Tim may be the fifth Nugent to play in the Apple Classic, but he has the distinction of being the only Nugent coached by their father.

Brian Nugent was an All-State linebacker at West Haven High School and was inducted into the University of New Haven Hall of Fame.

His impact on Cheshire football was at the youth level. While Brian Nugent coached at the university, he opted not to coach his sons in high school.

Terry Palmer was the man who recruited Brian Nugent to coach a youth team. That team just happened to be the fourth-grade team Tim was on.

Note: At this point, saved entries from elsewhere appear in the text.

(* ===== verification/RequestBody.v ===== *)
(** * The request body (libmicrohttpd/src/microhttpd/connection.c)

    [process_request_body]: the bytes in the read buffer are given to the
    application, after the chunked transfer encoding has been taken off when
    the request uses it; what the application or the decoder cannot use yet
    stays at the front of the buffer.  The loop is split along its branches;
    [body_iteration] composes them into one round of the [do] loop.

    [buffer_head] is the suffix of the pool's memory that starts at the
    pointer.  The bound of the loop is the number of available bytes: every
    round that asks for another one consumes at least one byte. *)

From S2P Require Import Prelude MhdStr MemoryPool Headers Connection.

(** ** Chunk framing *)

Definition is_newline (c : Z) : bool := (c =? 13) || (c =? 10).

Definition with_chunk (u : upload) (size offset : Z) : upload :=
  mkUpload (have_chunked_upload u) (remaining_upload_size u) size offset.

Definition with_remaining (u : upload) (r : Z) : upload :=
  mkUpload (have_chunked_upload u) r (current_chunk_size u) (current_chunk_offset u).

(** The new line at the end of a chunk; the inner [None] is a malformed one. *)
Definition skip_chunk_end (u : upload) (buffer_head : bytes) (available : nat)
    : option (option (upload * bytes * nat)) :=
  if (current_chunk_offset u =? current_chunk_size u) && negb (0 =? current_chunk_offset u)
     && (2 <=? available)%nat
  then
    c0 ← deref_at buffer_head 0;
    let i := if is_newline c0 then 1%nat else 0%nat in
    c1 ← deref_at buffer_head i;
    let i := if is_newline c1 then S i else i in
    if (i =? 0)%nat then Some None
    else Some (Some (with_chunk u 0 0, drop i buffer_head, (available - i)%nat))
  else Some (Some (u, buffer_head, available)).

(** The scan for the end of the size; [left] is what is left of the 16
    characters that are looked at. *)
Fixpoint scan_size (left : nat) (buffer_head : bytes) (available i : nat) : option nat :=
  match left with
  | O => Some i
  | S left' =>
      if (i <? available)%nat then
        c ← deref_at buffer_head i;
        if is_newline c || (c =? 59) then Some i else scan_size left' buffer_head available (S i)
      else Some i
  end.

(** The scan over a chunk extension; [left] is [available - i]. *)
Fixpoint skip_extension (left : nat) (buffer_head : bytes) (i : nat) : option nat :=
  match left with
  | O => Some i
  | S left' =>
      c ← deref_at buffer_head i;
      if is_newline c then Some i else skip_extension left' buffer_head (S i)
  end.

(** The end of the size and the beginning of the new line. *)
Definition line_end (buffer_head : bytes) (available : nat) : option (nat * nat) :=
  end_size ← scan_size 16 buffer_head available 0;
  c ← deref_at buffer_head end_size;
  i ← (if c =? 59 then skip_extension (available - end_size) buffer_head end_size else Some end_size);
  Some (end_size, i).

Inductive size_line := Need_more | Malformed (u : upload) | Sized (u : upload) (buffer_head : bytes) (available : nat).

(** The line in front of a chunk. *)
Definition read_size_line (u : upload) (buffer_head : bytes) (available : nat) : option size_line :=
  '(end_size, i) ← line_end buffer_head available;
  more ← (if (available <=? i + 1)%nat then
            if (i =? 1)%nat && (available =? 2)%nat then c0 ← deref_at buffer_head 0; Some (negb (c0 =? 48))
            else Some true
          else Some false);
  if (more : bool) then Some Need_more
  else
    let i := S i in
    if (16 <=? end_size)%nat then Some (Malformed u)
    else
      '(num_dig, size) ← MHD_strx_to_uint64_n_ (Some buffer_head) end_size (Some (current_chunk_size u));
      size ← size;
      if negb (end_size =? num_dig)%nat then Some (Malformed (with_chunk u size (current_chunk_offset u)))
      else
        i ← (if (i <? available)%nat then c ← deref_at buffer_head i; Some (if is_newline c then S i else i)
             else Some i);
        Some (Sized (with_chunk u size 0) (drop i buffer_head) (available - i)).

(** ** The loop *)

(** What a round does next: give [to_be_processed] bytes to the application,
    leave the loop, go round again without the application, or close. *)
Inductive round :=
| Deliver (to_be_processed : nat) (instant_retry : bool) (u : upload) (buffer_head : bytes) (available : nat)
| Leave (u : upload) (buffer_head : bytes) (available : nat)
| Go_on (instant_retry : bool) (u : upload) (buffer_head : bytes) (available : nat)
| Bad_encoding (u : upload).

Definition chunked_round (u : upload) (buffer_head : bytes) (available : nat) : option round :=
  r ← skip_chunk_end u buffer_head available;
  match r with
  | None => Some (Bad_encoding u)
  | Some (u, buffer_head, available) =>
      if current_chunk_offset u <? current_chunk_size u then
        let cur_chunk_left := u64 (current_chunk_size u - current_chunk_offset u) in
        if cur_chunk_left >? Z.of_nat available
        then Some (Deliver available false u buffer_head available)
        else
          let to_be_processed := Z.to_nat cur_chunk_left in
          Some (Deliver to_be_processed (to_be_processed <? available)%nat u buffer_head available)
      else
        l ← read_size_line u buffer_head available;
        match l with
        | Need_more => Some (Leave u buffer_head available)
        | Malformed u => Some (Bad_encoding u)
        | Sized u buffer_head available =>
            if current_chunk_size u =? 0 then Some (Leave (with_remaining u 0) buffer_head available)
            else Some (Go_on (0 <? available)%nat u buffer_head available)
        end
  end.

Definition plain_round (u : upload) (buffer_head : bytes) (available : nat) : round :=
  let r := remaining_upload_size u in
  if negb (r =? 0) && negb (r =? MHD_SIZE_UNKNOWN) && (r <? Z.of_nat available)
  then Deliver (Z.to_nat r) false u buffer_head available
  else Deliver available false u buffer_head available.

Definition next_round (u : upload) (buffer_head : bytes) (available : nat) : option round :=
  if have_chunked_upload u && (remaining_upload_size u =? MHD_SIZE_UNKNOWN)
  then chunked_round u buffer_head available
  else Some (plain_round u buffer_head available).

Section Body.
Context {App : Type}.

(** The application: its state, the bytes it is given, and what it answers:
    its new state, [MHD_YES] or [MHD_NO], and how many bytes it left. *)
Context (default_handler : App -> bytes -> App * bool * nat).

(** After a round: leave the loop, go round again, close the connection, or
    abort because the application claims to have left more than it got. *)
Inductive step_result :=
| Finish (u : upload) (buffer_head : bytes) (available : nat)
| Retry (u : upload) (buffer_head : bytes) (available : nat)
| Close (u : upload)
| Panic.

(** The bookkeeping after the application has used [processed_size] bytes. *)
Definition account (u : upload) (processed_size : nat) : upload :=
  let u := if have_chunked_upload u
           then with_chunk u (current_chunk_size u) (u64 (current_chunk_offset u + Z.of_nat processed_size)) else u in
  if remaining_upload_size u =? MHD_SIZE_UNKNOWN then u
  else with_remaining u (u64 (remaining_upload_size u - Z.of_nat processed_size)).

(** One round, with [client_aware] and the state of the application. *)
Definition body_iteration (u : upload) (aware : bool) (app : App) (buffer_head : bytes) (available : nat)
    : option (step_result * bool * App) :=
  r ← next_round u buffer_head available;
  match r with
  | Bad_encoding u => Some (Close u, aware, app)
  | Leave u buffer_head available => Some (Finish u buffer_head available, aware, app)
  | Go_on retry u buffer_head available =>
      Some ((if (retry : bool) then Retry else Finish) u buffer_head available, aware, app)
  | Deliver to_be_processed retry u buffer_head available =>
      data ← mem_read buffer_head 0 (Z.of_nat to_be_processed);
      let '(app, ok, left_unprocessed) := default_handler app data in
      if negb ok then Some (Close u, true, app)
      else if (to_be_processed <? left_unprocessed)%nat then Some (Panic, true, app)
      else
        let retry := if negb (left_unprocessed =? 0)%nat then false else (retry : bool) in
        let processed_size := (to_be_processed - left_unprocessed)%nat in
        Some ((if retry then Retry else Finish) (account u processed_size) (drop processed_size buffer_head)
                (available - processed_size)%nat, true, app)
  end.

Fixpoint body_loop (fuel : nat) (u : upload) (aware : bool) (app : App) (buffer_head : bytes) (available : nat)
    : option (step_result * bool * App) :=
  match fuel with
  | O => None
  | S fuel' =>
      '(r, aware, app) ← body_iteration u aware app buffer_head available;
      match r with
      | Retry u buffer_head available => body_loop fuel' u aware app buffer_head available
      | _ => Some (r, aware, app)
      end
  end.

(** How the call ends. *)
Inductive body_result := Returned (c : MHD_Connection) | Panicked.

Definition process_request_body (notify : bool) (c : MHD_Connection) (app : App)
    : option (body_result * App) :=
  match response c with
  | Some _ => Some (Returned c, app)
  | None =>
      rb ← read_buffer c;
      let buffer_head := drop (Z.to_nat rb) (memory (pool c)) in
      let available := Z.to_nat (read_buffer_offset c) in
      '(r, aware, app) ← body_loop (S available) (up c) (client_aware c) app buffer_head available;
      let c := set_aware c aware in
      match r with
      | Panic => Some (Panicked, app)
      | Close u => Some (Returned (connection_close_error notify (set_up c u)), app)
      | Finish u buffer_head available | Retry u buffer_head available =>
          rest ← mem_read buffer_head 0 (Z.of_nat available);
          m ← (if (0 <? available)%nat then mem_write (memory (pool c)) rb rest else Some (memory (pool c)));
          let c := set_up (set_pool c (with_memory (pool c) m)) u in
          Some (Returned (set_read c (Some rb) (read_buffer_size c) (Z.of_nat available)), app)
      end
  end.

(** The case [MHD_CONNECTION_CONTINUE_SENT] of [MHD_connection_handle_idle]:
    the connection and whether the loop over the states goes on. *)
Definition idle_continue_sent (notify : bool) (c : MHD_Connection) (app : App)
    : option (body_result * App) :=
  '(r, app) ← (if read_buffer_offset c =? 0 then Some (Returned c, app) else process_request_body notify c app);
  match r with
  | Panicked => Some (Panicked, app)
  | Returned c =>
      if bool_decide (state c = MHD_CONNECTION_CLOSED) then Some (Returned c, app)
      else
        let rest := remaining_upload_size (up c) in
        if (rest =? 0) || ((rest =? MHD_SIZE_UNKNOWN) && (read_buffer_offset c =? 0) && read_closed c) then
          Some (Returned (set_state c (if have_chunked_upload (up c) && negb (read_closed c)
                                       then MHD_CONNECTION_BODY_RECEIVED else MHD_CONNECTION_FOOTERS_RECEIVED)), app)
        else Some (Returned c, app)
  end.

(** The body arrives in segments: each is read into the buffer and handled,
    until the state changes; what was not read is returned. *)
Fixpoint receive_body `{Platform} (notify : bool) (pool_size pool_increment : Z)
    (c : MHD_Connection) (app : App) (segments : list bytes) : option (body_result * App * list bytes) :=
  match segments with
  | [] => Some (Returned c, app, [])
  | s :: rest =>
      c ← MHD_connection_handle_read notify pool_size pool_increment c (λ _, Received s);
      '(r, app) ← idle_continue_sent notify c app;
      match r with
      | Returned c =>
          if bool_decide (state c = MHD_CONNECTION_CONTINUE_SENT)
          then receive_body notify pool_size pool_increment c app rest else Some (Returned c, app, rest)
      | Panicked => Some (Panicked, app, rest)
      end
  end.
End Body.
(** C36: A body with a content length ends at its last byte: for every
    division of the stream into segments that fit the read buffer, an
    application that takes what it is given receives exactly that many bytes,
    the connection goes on to the response, and the bytes of the next request
    stay unread. *)
Theorem sized_body_delivered {App} (default_handler : App -> bytes -> App * bool * nat)
    (notify : bool) pool_size pool_increment body extra segments c app size offset :
  willing default_handler -> eager default_handler -> 0 < Z.of_nat (length body) < UINT64_MAX ->
  concat segments = body ++ extra ->
  receiving c -> buffered c [] -> up c = mkUpload false (Z.of_nat (length body)) size offset ->
  0 <= pool_increment -> read_buffer_size c <= SIZE_MAX -> 1 + pool_increment <= read_buffer_size c ->
  Forall (λ s, s ≠ [] /\ Z.of_nat (1 + length s) <= read_buffer_size c) segments ->
  ∃ c' app' rest left pieces,
    receive_body default_handler notify pool_size pool_increment c app segments = Some (Returned c', app', rest)
    /\ takes default_handler app pieces app' /\ concat pieces = body
    /\ state c' = MHD_CONNECTION_FOOTERS_RECEIVED /\ remaining_upload_size (up c') = 0
    /\ buffered c' left /\ left ++ concat rest = extra.
Proof.
  intros Hw He Hbody Es Hc Hb Eu Hinc Hmax Hroom Hseg.
  pose proof (sized_decoder default_handler extra Hw He) as HD.
  destruct (receive_body_ok pool_size pool_increment notify (HD := HD) segments c app [] body)
    as (c' & app' & rest & left & pieces & E & Ht & Ep & Hb' & (Hch & Hrem & Hst) & Hs); [done|done| | |cbn [length]; lia|done..|].
  - rewrite Eu, Es. split; [done|]. split; [done|]. by split.
  - intros En. rewrite En in Es. apply (f_equal length) in Es. rewrite length_app in Es. cbn [length] in Es. lia.
  - exists c', app', rest, left, pieces. rewrite Hch in Hs. by split_and!.
Qed.

(** C35: An application that takes only part of what it is given loses
    nothing: after each call for a part [b] of a chunked stream [b ++ f], the
    bytes it took followed by what the decoder still owes it are the body,
    and the decoder expects the rest of the stream behind the bytes it
    keeps. *)
Theorem partial_processing_keeps_the_body {App} (default_handler : App -> bytes -> App * bool * nat)
    (notify : bool) longest end_line trailer c app b f body :
  willing default_handler -> good longest end_line -> data end_line = [] ->
  receiving c -> buffered c b -> chunked (up c) -> awaiting end_line trailer longest (up c) (b ++ f) body ->
  ∃ c' app' b' pieces body',
    process_request_body default_handler notify c app = Some (Returned c', app')
    /\ receiving c' /\ buffered c' b' /\ takes default_handler app pieces app' /\ body = concat pieces ++ body'
    /\ ((finished trailer (up c') (b' ++ f) /\ body' = [])
        \/ (chunked (up c') /\ awaiting end_line trailer longest (up c') (b' ++ f) body')).
Proof.
  intros Hw Hend Hempty Hc Hb Hu Ha.
  assert (2 < longest)%nat as Hl.
  { destruct Hend as [([_ Hd] & _) Hl]. unfold chunk_line in Hl. rewrite !length_app in Hl. cbn [length] in Hl. lia. }
  pose proof (body_loop_ok end_line trailer longest Hend Hempty ltac:(lia) default_handler (S (length b)) (up c)
    (client_aware c) app b f body) as Hloop.
  destruct (process_request_body_finish notify default_handler c b app Hc Hb)
    as (c' & app' & u' & b' & aw & j & junk & Ep & Hc' & Hb' & <- & _ & El).
  { intros j junk. destruct (Hloop j junk) as (u' & b' & aw & app' & ? & ? & _); [done..|lia|]. by exists u', b', aw, app'. }
  destruct (Hloop j junk) as (u1 & b1 & aw1 & app1 & El1 & _ & pieces & body' & Ht & Ebody & Hpost); [done..|lia|].
  rewrite El in El1. injection El1 as E1 E2 E3 E4 E5. subst u1 app1. apply app_inv_tail in E2. subst b1.
  exists c', app', b', pieces, body'. split_and!; try done. destruct Hpost as [?|(? & ? & _)]; [by left|by right].
Qed.

(** C29: No input and no application make the body decoder read outside the
    pool or loop: every call returns, closes the connection or reports the
    application's violation of the interface; when it returns, the buffer is
    at the same place, holds at most as many bytes as before, and the
    counters are in their range. *)
Theorem process_request_body_safe {App} (default_handler : App -> bytes -> App * bool * nat)
    (notify : bool) c app b :
  response c = None -> buffered c b -> upload_inv (up c) ->
  ∃ r app', process_request_body default_handler notify c app = Some (r, app')
    /\ match r with
       | Panicked => True
       | Returned c' =>
           state c' = MHD_CONNECTION_CLOSED
           \/ (state c' = state c /\ upload_inv (up c') /\ ∃ b', buffered c' b' /\ (length b' <= length b)%nat
               /\ ∃ k, b' = drop k b)
       end.
Proof.
  intros Hr (pre & post & Em & Eb & Eo & Hle & Hend) Hu. unfold process_request_body.
  rewrite Hr, Eb. cbn [mbind option_bind]. cbv zeta. rewrite Em, Eo, !Nat2Z.id, drop_app_length.
  rewrite Em, !length_app in Hend.
  destruct (body_loop_safe default_handler (S (length b)) (up c) (client_aware c) app (b ++ post) (length b))
    as (r & aw & app' & -> & Hpost); [done|rewrite length_app; lia|lia|]. cbn [mbind option_bind].
  destruct r as [u' hb' av'| |u'|]; [|done|..]; [|by eexists _, _; split; [done|left]|by eexists _, _].
  destruct Hpost as (k & -> & -> & Hk & Hu'). rewrite drop_app_le by lia.
  rewrite <- (length_drop b k). rewrite mem_read_app. cbn [mbind option_bind set_aware pool].
  rewrite Em. destruct (write_back pre b post (drop k b)) as (post' & -> & Hlen); [rewrite length_drop; lia|].
  cbn [mbind option_bind]. eexists _, _. split; [done|]. right. split; [done|]. split; [done|].
  exists (drop k b). split; [|split; [rewrite length_drop; lia|by exists k]].
  exists pre, post'. cbn. rewrite Eo in Hle. rewrite !length_app, ?length_drop in *. split_and!; try done; lia.
Qed.
End Theorems.

(** ** Concrete runs *)

(** An application that records its calls. *)
Definition recorder (app : list bytes) (d : bytes) : list bytes * bool * nat := (app ++ [d], true, 0%nat).

(** One that takes all but the last byte of what it is given. *)
Definition reluctant (app : list bytes) (d : bytes) : list bytes * bool * nat :=
  (app ++ [d], true, (length d - (length d - 1))%nat).

Lemma recorder_willing : willing recorder.
Proof. intros app d. split; [done|]. cbn. lia. Qed.

Lemma reluctant_willing : willing reluctant.
Proof. intros app d. split; [done|]. cbn. lia. Qed.

(** A connection with an empty read buffer of 40 bytes in a pool of 64. *)
Definition demo_connection (u : upload) : MHD_Connection :=
  mkConn (mkPool (replicate 64 120) 64 48 64 false) (Some 8) 40 0 MHD_CONNECTION_CONTINUE_SENT
    false None false u (mkRequest None None None None None []) [].

Lemma demo_connection_buffered u : buffered (demo_connection u) [].
Proof. exists (replicate 8 120), (replicate 56 120). by split_and!. Qed.

Definition demo_chunks : list chunk :=
  [mkChunk (str "5") (str ";x=y") (str "hello"); mkChunk (str "02") [] (str ", ")].

Definition demo_end : chunk := mkChunk (str "0") [] [].

Definition demo_trailer : bytes := str "T: y" ++ CRLF ++ CRLF.

Lemma demo_chunks_good : Forall (λ ch, good 9 ch /\ data ch ≠ []) demo_chunks /\ good 9 demo_end.
Proof.
  split; [apply Forall_cons; split; [|apply Forall_cons; split; [|constructor]]; (split; [|done])|];
    split; try (cbn; lia); split_and!; try done; try (cbn; lia);
    try (apply (bool_decide_unpack _); vm_compute; reflexivity).
Qed.

Definition demo_segments : list bytes :=
  [str "5;x="; str "y" ++ [13]; [10] ++ str "he"; str "llo" ++ CRLF ++ str "02" ++ CRLF ++ str ", " ++ [13];
   [10] ++ str "0" ++ [13]; [10] ++ demo_trailer].

Lemma chunked_body_delivered_witness :
  ∃ c' app' rest left pieces,
    receive_body (H := LP64) recorder true 64 4 (demo_connection (mkUpload true MHD_SIZE_UNKNOWN 0 0)) [] demo_segments
    = Some (Returned c', app', rest)
    /\ takes recorder [] pieces app' /\ concat pieces = body_of demo_chunks
    /\ state c' = MHD_CONNECTION_BODY_RECEIVED /\ remaining_upload_size (up c') = 0
    /\ buffered c' left /\ (left ++ concat rest = demo_trailer \/ left ++ concat rest = 10 :: demo_trailer).
Proof.
  apply (chunked_body_delivered (H := LP64) recorder true 64 4 9 demo_chunks demo_end demo_trailer);
    [exact recorder_willing|done|apply demo_chunks_good|apply demo_chunks_good|done|reflexivity|done
    |apply demo_connection_buffered|done|done|done|done|].
  apply (bool_decide_unpack _). vm_compute. reflexivity.
Defined.

Lemma sized_body_delivered_witness :
  ∃ c' app' rest left pieces,
    receive_body (H := LP64) recorder true 64 4 (demo_connection (mkUpload false 5 0 0)) [] [str "he"; str "lloGET"; str " /"]
    = Some (Returned c', app', rest)
    /\ takes recorder [] pieces app' /\ concat pieces = str "hello"
    /\ state c' = MHD_CONNECTION_FOOTERS_RECEIVED /\ remaining_upload_size (up c') = 0
    /\ buffered c' left /\ left ++ concat rest = str "GET /".
Proof.
  apply (sized_body_delivered (H := LP64) recorder true 64 4 (str "hello") (str "GET /") _ _ _ 0 0);
    [exact recorder_willing|done|done|reflexivity|done|apply demo_connection_buffered|done|done|done|done|].
  apply (bool_decide_unpack _). vm_compute. reflexivity.
Defined.
Definition field_ok (f : field) : Prop :=
  f_name f ≠ [] /\ no_nul (f_name f) /\ no_eol (f_name f)
  /\ 58 ∉ f_name f /\ Forall (λ c, is_blank c = false) (f_name f)
  /\ Forall (λ c, is_blank c = true) (f_blank f)
  /\ no_nul (f_value f) /\ no_eol (f_value f) /\ match f_value f with [] => True | c :: _ => is_blank c = false end
  /\ newline (f_eol f).

Definition field_text (f : field) : bytes := f_name f ++ 58 :: f_blank f ++ f_value f.

Lemma blank_before_no pre f r c :
  field_ok f -> is_blank c = true ->
  blank_before (pre ++ f_name f ++ 58 :: f_blank f ++ f_value f ++ 0 :: r) (Z.of_nat (length pre)) (length (f_name f)) c
  = Some false.
Proof.
  intros (_ & Hn & _ & _ & Hb & Hbl & Hv & _) Hc. unfold blank_before. rewrite ptr_app by done.
  assert (c ∉ f_name f) as Hnc by (intros Hin; rewrite Forall_forall in Hb; specialize (Hb c Hin); congruence).
  assert (no_nul (58 :: f_blank f ++ f_value f)) as Hnn.
  { apply no_nul_cons. split; [done|]. apply Forall_app. split; [|done]. eapply Forall_impl; [exact Hbl|].
    intros x Hx ->. done. }
  rewrite strchr_skip by done.
  assert (c ≠ 0) as H0 by (by intros ->).
  destruct (strchr_total (58 :: f_blank f ++ f_value f) r c Hnn H0) as [o Eo].
  rewrite <- !app_comm_cons, <- app_assoc in Eo. rewrite Eo. cbn [mbind option_bind].
  destruct o as [k|]; [|done]. cbn [option_map].
  destruct (Nat.ltb_spec (length (f_name f) + k) (length (f_name f))); [lia|done].
Qed.

Lemma process_header_line_ok c pre f r :
  memory (pool c) = pre ++ field_text f ++ 0 :: r -> field_ok f ->
  process_header_line d c (Z.of_nat (length pre))
  = Some (true, set_last_colon (set_pool c (with_memory (pool c) (pre ++ f_name f ++ 0 :: f_blank f ++ f_value f ++ 0 :: r)))
                  (Z.of_nat (length pre)) (Z.of_nat (length pre + length (f_name f) + 1 + length (f_blank f)))).
Proof.
  intros Em Hf. pose proof Hf as (_ & Hn & _ & Hc & _ & Hbl & Hv & _ & Hv0 & _). unfold process_header_line.
  assert (field_text f ++ 0 :: r = f_name f ++ 58 :: f_blank f ++ f_value f ++ 0 :: r) as Et
    by (unfold field_text; by rewrite <- app_assoc, <- app_comm_cons, <- app_assoc).
  rewrite Em, Et, ptr_app by done. rewrite strchr_present by done. cbn [mbind option_bind].
  assert ((if strict_for_client d <=? -1 then
             sp ← blank_before (pre ++ f_name f ++ 58 :: f_blank f ++ f_value f ++ 0 :: r) (Z.of_nat (length pre)) (length (f_name f)) 32;
             if (sp : bool) then Some true
             else blank_before (pre ++ f_name f ++ 58 :: f_blank f ++ f_value f ++ 0 :: r) (Z.of_nat (length pre)) (length (f_name f)) 9
           else Some false) = Some false) as ->.
  { rewrite !blank_before_no by done. by destruct (strict_for_client d <=? -1). }
  cbn [mbind option_bind]. rewrite (app_assoc pre), write_at by (rewrite length_app; lia). cbn [mbind option_bind].
  rewrite <- (app_assoc pre).
  assert (ptr (pre ++ f_name f ++ 0 :: f_blank f ++ f_value f ++ 0 :: r)
              (Z.of_nat (length pre) + Z.of_nat (length (f_name f)) + 1) = f_blank f ++ f_value f ++ 0 :: r) as ->.
  { replace (pre ++ f_name f ++ 0 :: f_blank f ++ f_value f ++ 0 :: r)
      with ((pre ++ f_name f ++ [0]) ++ f_blank f ++ f_value f ++ 0 :: r) by (by rewrite <- !app_assoc).
    apply ptr_app. rewrite !length_app. cbn [length]. lia. }
  assert (∃ ch t, f_value f ++ 0 :: r = ch :: t /\ is_blank ch = false) as (ch & t & Ev & Hch)
    by (destruct (f_value f); cbn; eauto).
  rewrite Ev, scan_string_run; [|eapply Forall_impl; [exact Hbl|]; intros x Hx; by rewrite Hx|by rewrite Hch].
  cbn [mbind option_bind]. rewrite <- Ev. do 3 f_equal. lia.
Qed.

(** ** A block of header lines *)

(** The record [r] leads to the given name and value in [m]. *)
Definition record_ok (m : bytes) (r : header_ref) (e : bytes * option bytes * Z) : Prop :=
  ∃ (i : nat) (j : option nat),
    r = mkRef (Pool (Z.of_nat i)) ((λ v, Pool (Z.of_nat v)) <$> j) e.2 /\ entry_ok m (i, j) e.1.

Lemma record_ok_app m x r e : record_ok m r e -> record_ok (m ++ x) r e.
Proof. intros (i & j & -> & He). exists i, j. split; [done|]. by apply entry_ok_app. Qed.

(** The buffer holds [b] at the end of the used part [pre] of the pool. *)
Definition at_buffer (c : MHD_Connection) (pre b post : bytes) : Prop :=
  memory (pool c) = pre ++ b ++ post /\ read_buffer c = Some (Z.of_nat (length pre))
  /\ read_buffer_offset c = Z.of_nat (length b) /\ pool_inv (pool c).

(** Room for [n] header records. *)
Definition room (p : MemoryPool) (n : nat) : Prop := Z.of_nat n * sizeof_header <= end_ p - pos p.

Lemma add_header_ok c key val k n :
  pool_inv (pool c) -> room (pool c) (S n) ->
  ∃ p, connection_add_header d env c key val k = (true, add_header (set_pool c p) (mkRef key val k))
    /\ pool_inv p /\ memory p = memory (pool c) /\ room p n /\ pos p = pos (pool c) /\ size p = size (pool c).
Proof.
  intros Hp Hr. unfold connection_add_header. pose proof Hp as (Hlen & Hpos & Hend & Hsz & Hal).
  assert (ROUND_TO_ALIGN sizeof_header = sizeof_header /\ 0 < sizeof_header <= 32 /\ 64 + ALIGN_SIZE <= SIZE_MAX) as (Er & Hs & Hm).
  { unfold ROUND_TO_ALIGN, sizeof_header, ALIGN_SIZE, SIZE_MAX, usize, SIZE_BITS.
    destruct sizeof_ptr_ok as [-> | ->]; by vm_compute. }
  pose proof ALIGN_SIZE_pos.
  assert (fits (pool c) sizeof_header) as Hf by (unfold fits, room in *; rewrite Er; nia).
  destruct (allocate_cases (pool c) sizeof_header true Hp) as [[_ ->]|[? _]]; [lia| |done].
  rewrite Er. eexists. split; [done|]. unfold room in *. split_and!; cbn [memory end_ pos size]; try done; try nia.
  split_and!; cbn [memory end_ pos size]; done || nia.
Qed.

Lemma pool_inv_memory p m : pool_inv p -> length m = length (memory p) -> pool_inv (with_memory p m).
Proof. intros (Hlen & H1) Hm. split; [cbn; by rewrite Hm|done]. Qed.

(** What reading header lines leaves as it is: the request line, and
    everything that is neither a part of the request nor of the buffer; header
    records come from the end of the pool. *)
Definition keeps (c c' : MHD_Connection) : Prop :=
  method (req c') = method (req c) /\ url (req c') = url (req c) /\ version (req c') = version (req c)
  /\ response c' = response c /\ read_closed c' = read_closed c /\ up c' = up c /\ completed c' = completed c
  /\ pos (pool c') = pos (pool c) /\ size (pool c') = size (pool c).

#[export] Instance keeps_preorder : PreOrder keeps.
Proof.
  split; [by intros c|]. intros c1 c2 c3 (? & ? & ? & ? & ? & ? & ? & ? & ?) (? & ? & ? & ? & ? & ? & ? & ? & ?). split_and!; congruence.
Qed.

“As a player, he accomplished quite a bit (on the field); everybody knew who Brian Nugent was,” Palmer said. “But as a coach, what I loved about Brian was, as tough as he was, he was so calming with the kids. That toughness never came across to the kids.

“In youth sports, the worst thing you can get is a coach who is a lunatic. Brian just had that calming, firm, encouraging voice. The kids just loved Brian,” added Palmer.

When Brian passed in 2014, Cheshire head coach Don Drust had his team attend Brian’s wake.

“He was a good guy to coach football at the youth level,” Tim recalls. “Yeah, we took it seriously, but we were just kids. He wanted to make it fun for the kids as well.”

“In regards to Brian, he was always known to be being firm, but fair. He taught fundamentals, but he wanted the kids to have fun,” Kiki Nugent added.

Win or lose Thursday, Tim will remember his father’s advice and “have fun” playing in the Apple Valley Classic — just as his oldest brother did 22 years ago and the three other brothers who followed.

“It’s nice to see how much Tim enjoys (football), how much it’s part of his life,” said the 39-year-old Dan Nugent, who still lives in Cheshire. “We are excited to go Thursday (and see Tim play).”